(** * pyxem: the detector index and the build manifest

    A shallow embedding of the two files of the excerpt:

    - [src/pyxem/detectors/__init__.py], the index of the package
      [pyxem.detectors]: a docstring, three [from . import] statements and
      the assignment of [__all__];
    - [src/setup.py], the build manifest: it executes
      [pyxem/release_info.py], reads [README.rst] and calls [setup].

    Module namespaces are Python dictionaries keyed by strings, modelled as
    [gmap string _].  Code that raises returns an exception value. *)

From Stdlib Require Import Ascii String List ZArith QArith Lia Bool.
From stdpp Require Import base option gmap strings list fin_maps.

Local Open Scope string_scope.
Local Open Scope list_scope.

(** ** Python exceptions and results *)

Module Py.

Inductive exn : Type :=
| FileNotFoundError (path : string)
| NameError (name : string)
| AttributeError (owner name : string)
| ModuleNotFoundError (name : string)
| ImportError (module name : string)
| NotInSysModules (name : string)
| TypeError (what : string).

Inductive result (A : Type) : Type :=
| Ok (a : A)
| Err (e : exn).

Arguments Ok {A} a.
Arguments Err {A} e.

Definition bind {A B : Type} (r : result A) (k : A -> result B) : result B :=
  match r with
  | Ok a => k a
  | Err e => Err e
  end.

Definition is_ok {A : Type} (r : result A) : bool :=
  match r with Ok _ => true | Err _ => false end.
(* ===== verification/_CoqProject ===== *)
-Q . S2P
Prelude.v
GoHeap.v
Ids.v
WalRecord.v
Json.v
JsonValue.v
JsonLine.v
JsonStruct.v
JsonText.v
TimeFormat.v
WalJson.v
Os.v
OsFacts.v
Wal.v
WalFacts.v
WalCrash.v
WalCompact.v
WalOpen.v
Config.v
Float64.v
Duration.v
DurationFacts.v
ConfigWire.v
Message.v
Engine.v
Spec.v
Invariant.v
Refine.v
RefineTime.v
RefineOps.v
RefineRecv.v
RefineStats.v
Trace.v
Replay.v
RefineLoad.v
RefineSnap.v
LoadTotal.v
Runs.v
Instances.v
Demo.v
Recovery.v
Theorems.v
OpTheorems.v
Components.v
Loggable.v
FileLog.v
WalDemo.v
WalStale.v
Typing.v
WalTheorems.v
ConfigTheorems.v
Wakeup.v
LongPoll.v
Server.v
ServerTheorems.v
Cli.v
Respond.v
RespondTheorems.v
CliFacts.v
CliTheorems.v
Lockstep.v
Mortal.v
EndToEnd.v
Limits.v
(* ===== verification/Json.v ===== *)
(** encoding/json of the Go library, as far as the records of the log need it: the
    syntax of a JSON text (where a value ends), the two directions between a Go
    string and a JSON string, decimal integers, and [compact], which Marshal
    applies to a raw message.  The theorems: a quoted string is read back if it is
    valid UTF-8, and an integer is read back. *)

From S2P Require Import Prelude WalRecord.
From Stdlib Require String.

Local Open Scope Z_scope.

(** ** Characters *)

Definition dquote : ascii := "034"%char.
Definition backslash : ascii := "\"%char.
Definition newline : ascii := char 10.
#[global] Arguments newline : simpl never.

Definition is_ws (c : ascii) : bool :=
  (code c =? 32) || (code c =? 9) || (code c =? 10) || (code c =? 13).

Definition is_digit (c : ascii) : bool := (48 <=? code c) && (code c <=? 57).

Definition hex_val (c : ascii) : option Z :=
  let b := code c in
  if (48 <=? b) && (b <=? 57) then Some (b - 48)
  else if (97 <=? b) && (b <=? 102) then Some (b - 87)
  else if (65 <=? b) && (b <=? 70) then Some (b - 55)
  else None.

Definition hex4 (a b c d : ascii) : option Z :=
  a ← hex_val a; b ← hex_val b; c ← hex_val c; d ← hex_val d;
  Some (a * 4096 + b * 256 + c * 16 + d).

Definition bytes_of (s : string) : bytes := String.list_ascii_of_string s.

(** ** Where a value ends (scanner.go) *)

Fixpoint skip_ws (p : bytes) : bytes :=
  match p with
  | c :: p' => if is_ws c then skip_ws p' else p
  | [] => []
  end.

(** The characters after a backslash, apart from [u]. *)
Definition escape_val (c : ascii) : option ascii :=
  if Ascii.eqb c dquote then Some dquote
  else if Ascii.eqb c backslash then Some backslash
  else if Ascii.eqb c "/" then Some "/"%char
  else if Ascii.eqb c "b" then Some (char 8)
  else if Ascii.eqb c "f" then Some (char 12)
  else if Ascii.eqb c "n" then Some (char 10)
  else if Ascii.eqb c "r" then Some (char 13)
  else if Ascii.eqb c "t" then Some (char 9)
  else None.

(** After the opening quote of a string: what follows its closing quote. *)
Fixpoint skip_string (p : bytes) : option bytes :=
  match p with
  | [] => None
  | c :: p =>
    if Ascii.eqb c dquote then Some p
    else if Ascii.eqb c backslash then
      match p with
      | "u"%char :: h1 :: h2 :: h3 :: h4 :: p =>
        match hex4 h1 h2 h3 h4 with Some _ => skip_string p | None => None end
      | e :: p => match escape_val e with Some _ => skip_string p | None => None end
      | [] => None
      end
    else if code c <? 32 then None
    else skip_string p
  end.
-----
▶ _ASSIGNMENT_
A complete answer lists every line of the listing above that holds the word "bytes".

▶ _WRITTEN RESPONSE_
Definition bytes_of (s : string) : bytes := String.list_ascii_of_string s.
Fixpoint skip_ws (p : bytes) : bytes :=
Fixpoint skip_string (p : bytes) : option bytes :=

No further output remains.